The Veterinary Diagnostic Lab caseload has doubled in the past five years, creating a functional space shortage with implications for the vet. Lab’s ability to serve Iowa’s animal and agricultural industries.
Construction of the Veterinary Diagnostic Lab is underway and is expected to be completed in August 2023. In 2018, the General Assembly awarded $63.5 million for the total cost of $75 million for 72,500 gross square feet (GSF) of new veterinary diagnostics.
There is also a proposed addition to the Veterinary Diagnostic Lab. The university is requesting $60.8 million in state funding for the total cost of the $64.3 million project to cover an additional 69,600 gross square feet (GSF). The addition is to bring all Veterinary Diagnostic Lab programs under one roof.
These programs constitute critical lab functions, including lab testing, examination room, and support functions, accounting for 85 percent of all cases processed by the Veterinary Diagnostic Lab.
Iowa State has also applied for funding from the Board of Regents for the renovation of LeBaron Hall, which houses part of the College of Human Science. The university proposed to demolish the 49,000 gross square feet, which has not been significantly renovated since 1958.

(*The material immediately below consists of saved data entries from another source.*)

(** X11.  A throw of [handleEvent].  When a pass of the run dispatches an
    event created without a callback, the call of the default
    [Promise.resolve] throws a TypeError; when it dispatches an event whose
    process is a plain function, not async, that schedules an event due
    before the clock, the RangeError of [scheduleEvent] for the first such
    event leaves the body, after the events it scheduled before.  Either
    way the throw leaves [runSimulation]: no pass follows, the passes
    before it were handled, and [sim.terminate] is not called, so that the
    termination promise is as it was before the run. *)
Theorem throwing_pass_ends_run (fuel : nat) (elapsed : number)
    (sim : Simulation T) handled (it : Iteration T) after :
  let run := runSimulation process fuel elapsed sim in
  trace run = handled ++ it :: after ->
  (callback (dispatched it) = PromiseResolve
   \/ exists name,
        callback (dispatched it) = Process name
        /\ forall s e,
             async (process name s e) = false
             /\ Exists (fun past => scheduledAt past < currentTime s)
                       (admits (process name s e))) ->
  after = []
  /\ Forall (fun it' => exists p, called it' = inr p) handled
  /\ termination (final run) = termination sim
  /\ exists err,
       exit run = Throw err
       /\ called it = inl err
       /\ match callback (dispatched it) with
          | PromiseResolve => err = TypeError /\ admitted it = []
          | Process name =>
              exists s past later,
                currentTime s = clock it
                /\ async (process name s (dispatched it)) = false
                /\ admits (process name s (dispatched it))
                   = admitted it ++ past :: later
                /\ err = RangeError (id past) (scheduledAt past) (clock it)
                /\ scheduledAt past < clock it
                /\ Forall (fun e => clock it <= scheduledAt e) (admitted it)
          end.
Proof.
  intros run Htrace Hcause.
  assert (Hpass : exists k s s', iteration process k s = Some (it, s')).
  { pose proof (loop_passes fuel 0 sim) as Hall. rewrite Forall_forall in Hall.
    apply Hall. unfold run, runSimulation in Htrace.
    destruct (loop process fuel 0 sim) as [[its sim1] ex]. simpl in *.
    rewrite Htrace. apply in_or_app. right. now left. }
  destruct Hpass as (k & s0 & s' & Hit).
  destruct (iteration_throws _ _ _ _ Hit) as (s & Hclock & Hkind).
  assert (Herr : exists err, called it = inl err
                 /\ match callback (dispatched it) with
                    | PromiseResolve => err = TypeError /\ admitted it = []
                    | Process name =>
                        exists s past later,
                          currentTime s = clock it
                          /\ async (process name s (dispatched it)) = false
                          /\ admits (process name s (dispatched it))
                             = admitted it ++ past :: later
                          /\ err = RangeError (id past) (scheduledAt past) (clock it)
                          /\ scheduledAt past < clock it
                          /\ Forall (fun e => clock it <= scheduledAt e)
                                    (admitted it)
                    end).
  { destruct Hcause as [Hcb|(name & Hcb & Hbody)]; rewrite Hcb in Hkind |- *.
    - exists TypeError. tauto.
    - destruct (Hbody s (dispatched it)) as [Hplain Hpast].
      rewrite Hclock in Hpast.
      destruct (Hkind Hplain Hpast) as (past & later & Hes & Hc & Hlt & Hd).
      exists (RangeError (id past) (scheduledAt past) (clock it)).
      split; [assumption|]. exists s, past, later. auto 10. }
  destruct Herr as (err & Hc & Hshape).
  assert (Hend : after = []
                 /\ Forall (fun it' => exists p, called it' = inr p) handled
                 /\ exit run = Throw err).
  { pose proof (loop_ends_at_throw fuel 0 sim handled it after err) as Hl.
    unfold run, runSimulation in *.
    destruct (loop process fuel 0 sim) as [[its sim1] ex]. simpl in *.
    now apply Hl. }
  destruct Hend as (Hafter & Hhandled & Hexit).
  repeat split; try assumption.
  - destruct (run_facts process fuel elapsed sim) as (_ & _ & _ & Ht).
    fold run in Ht. rewrite Ht, Hexit. now destruct (termination sim).
  - exists err. auto.
Qed.

(** X12.  What [handleEvent] resolves with.  When its promise is fulfilled, the
    event it gives is the event it was given with a new status, Completed
    or Terminated, its [finishedAt] set and, when Completed, its item; it
    stays pending only when neither the simulation terminates nor the
    process settles, and rejects only with the reason of a rejection it
    was given. *)
Theorem handleEvent_settles (now : nat -> number) (event : PromiseEvent T)
    (termination : Promise.t SimulationStats) (p : Promise.t T) :
  (forall n newEvent,
     handleEvent now event termination p = Promise.Fulfilled n newEvent ->
     id newEvent = id event
     /\ firedAt newEvent = firedAt event
     /\ scheduledAt newEvent = scheduledAt event
     /\ callback newEvent = callback event
     /\ finishedAt newEvent = Some (now n)
     /\ ((status newEvent = Terminated /\ item newEvent = item event)
         \/ (status newEvent = Completed
             /\ exists result, p = Promise.Fulfilled n result
                               /\ item newEvent = Some result)))
  /\ (handleEvent now event termination p = Promise.Unsettled
      <-> termination = Promise.Unsettled /\ p = Promise.Unsettled)
  /\ (forall n reason,
        handleEvent now event termination p = Promise.Rejected n reason ->
        termination = Promise.Rejected n reason \/ p = Promise.Rejected n reason).
Proof.
  unfold handleEvent, Promise.race. split; [|split].
  - intros n newEvent.
    destruct termination as [|i s|i e], p as [|j v|j e']; simpl;
      try destruct (i <=? j)%nat; intros [= <- <-] || discriminate; simpl;
      repeat split; (left; now split) || (right; split; [reflexivity|eauto]).
  - destruct termination as [|i s|i e], p as [|j v|j e']; simpl;
      try destruct (i <=? j)%nat; split;
      (intros [? ?]; discriminate) || discriminate || auto.
  - intros n reason.
    destruct termination as [|i s|i e], p as [|j v|j e']; simpl;
      try destruct (i <=? j)%nat; intros [= <- <-] || discriminate; auto.
Qed.

End RunThrows.

(** ** simulation-p.ts: no event is left behind *)

Section RunCompleteness.
Context {T : Type}.
Variable process : nat -> Simulation T -> PromiseEvent T -> SimulationP.Turn T.
Import SimulationP.

Lemma admitEvent_wellQueued (sim : Simulation T) (event : PromiseEvent T) :
  wellQueued sim -> wellQueued (fst (admitEvent sim event)).
Proof.
  intros [Hs Hd]. unfold admitEvent.
  destruct (scheduleEvent sim event) as [err|queue] eqn:E; simpl; [now split|].
  pose proof (scheduleEvent_queue _ _ _ E) as (Hq & Hperm & _).
  split; [assumption|]. simpl.
  apply (Permutation_Forall (Permutation_sym Hperm)). constructor; [|assumption].
  simpl. intros _. unfold scheduleEvent in E.
  destruct (scheduledAt event <? currentTime sim) eqn:Hlt; [discriminate|].
  now apply Z.ltb_ge in Hlt.
Qed.

Lemma admitAll_wellQueued (es : list (PromiseEvent T)) (sim : Simulation T) :
  wellQueued sim -> wellQueued (fst (fst (admitAll sim es))).
Proof.
  revert sim. induction es as [|e rest IH]; intros sim Hw; simpl; [assumption|].
  pose proof (admitEvent_wellQueued sim e Hw) as Hstep.
  destruct (admitEvent sim e) as [sim' [err|]]; simpl in *; [assumption|].
  specialize (IH sim' Hstep). now destruct (admitAll sim' rest) as [[sim'' done] err].
Qed.

Lemma iteration_wellQueued instant (sim sim' : Simulation T) (it : Iteration T) :
  wellQueued sim ->
  iteration process instant sim = Some (it, sim') ->
  wellQueued sim'.
Proof.
  intros [Hs Hd]. unfold iteration.
  destruct (Array.pop (filter (todo sim) (events sim))) as [event|] eqn:E;
    [|discriminate].
  destruct (pop_filter_split _ _ _ E) as (pre & post & Hq & Hp & Hpost).
  match goal with |- context [call process instant ?s ?e] =>
    assert (Hk : wellQueued s -> wellQueued (fst (fst (call process instant s e))));
    [|destruct (call process instant s e) as [[sim2 done] result]] end.
  { intros Hw. unfold call. destruct (callback _) as [|name]; [assumption|].
    match goal with |- context [admitAll ?s ?l] =>
      pose proof (admitAll_wellQueued l s Hw) as Ha;
      destruct (admitAll s l) as [[sim3 done] [err|]] end; simpl in *;
      [|assumption].
    now destruct (async _). }
  simpl in Hk. intros [= <- <-]. apply Hk. clear Hk.
  rewrite Hq in Hs, Hd. rewrite Hq, (writeLast_split _ _ _ _ _ Hp Hpost).
  split; simpl.
  - now apply withStatus_sorted.
  - apply Forall_app in Hd. destruct Hd as [Hpre Hrest].
    inversion Hrest as [|? ? _ Hpost']; subst. apply Forall_app. split.
    + unfold latestFirstSorted in Hs. clear - Hs.
      induction pre as [|y pre IH]; simpl in *; [constructor|].
      inversion Hs as [|? ? Hl Hy]; subst. constructor; [|now apply IH].
      intros _. rewrite Forall_forall in Hy. apply Hy. apply in_or_app.
      right. now left.
    + constructor; [simpl; discriminate|].
      rewrite Forall_forall in Hpost, Hpost' |- *. intros e He Hsched.
      specialize (Hpost e He). specialize (Hpost' e He Hsched).
      assert (todo sim e = true) by (apply todo_spec; auto). congruence.
Qed.
(* ===== verification/_CoqProject ===== *)
-Q . S2P
Prelude.v
CLib.v
Double.v
JsonValue.v
JsonText.v
JsonReader.v
JsonWriter.v
Schema.v
Runs.v
RunIterator.v
MergeRuns.v
MSort.v
BSort.v
Coding.v
DbFormat.v
Crc32c.v
Status.v
Filename.v
Log.v
Random.v
SkipList.v
MemTable.v
WriteBatch.v
Bloom.v
Cache.v
FilterBlock.v
KeyOrder.v
Iterator.v
BlockBuilder.v
Block.v
Merger.v
TwoLevel.v
TableFormat.v
TableBuilder.v
Table.v
DBIter.v
Env.v
MemEnv.v
MemIterator.v
DbWrite.v
VersionEdit.v
Version.v
TableLookup.v
TableCache.v
BuildTable.v
VersionBuilder.v
VersionSet.v
Descriptor.v
Compaction.v
CompactionView.v
DbImpl.v
DbFlush.v
DbRecover.v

Iowa State’s College of Human Sciences project will be completed in two parts. The demolition process will be funded by private donations of $21.5 million and $14 million in university funds. The council approved $18.9 million in state funds for the renovation and the addition of 20,000 gross square feet. The total project is approximately $54.4 million. The council approved supporting funding for all Iowa state projects.
The regents will meet on Thursday from 9.15 am to 12 noon for the second part of their meeting.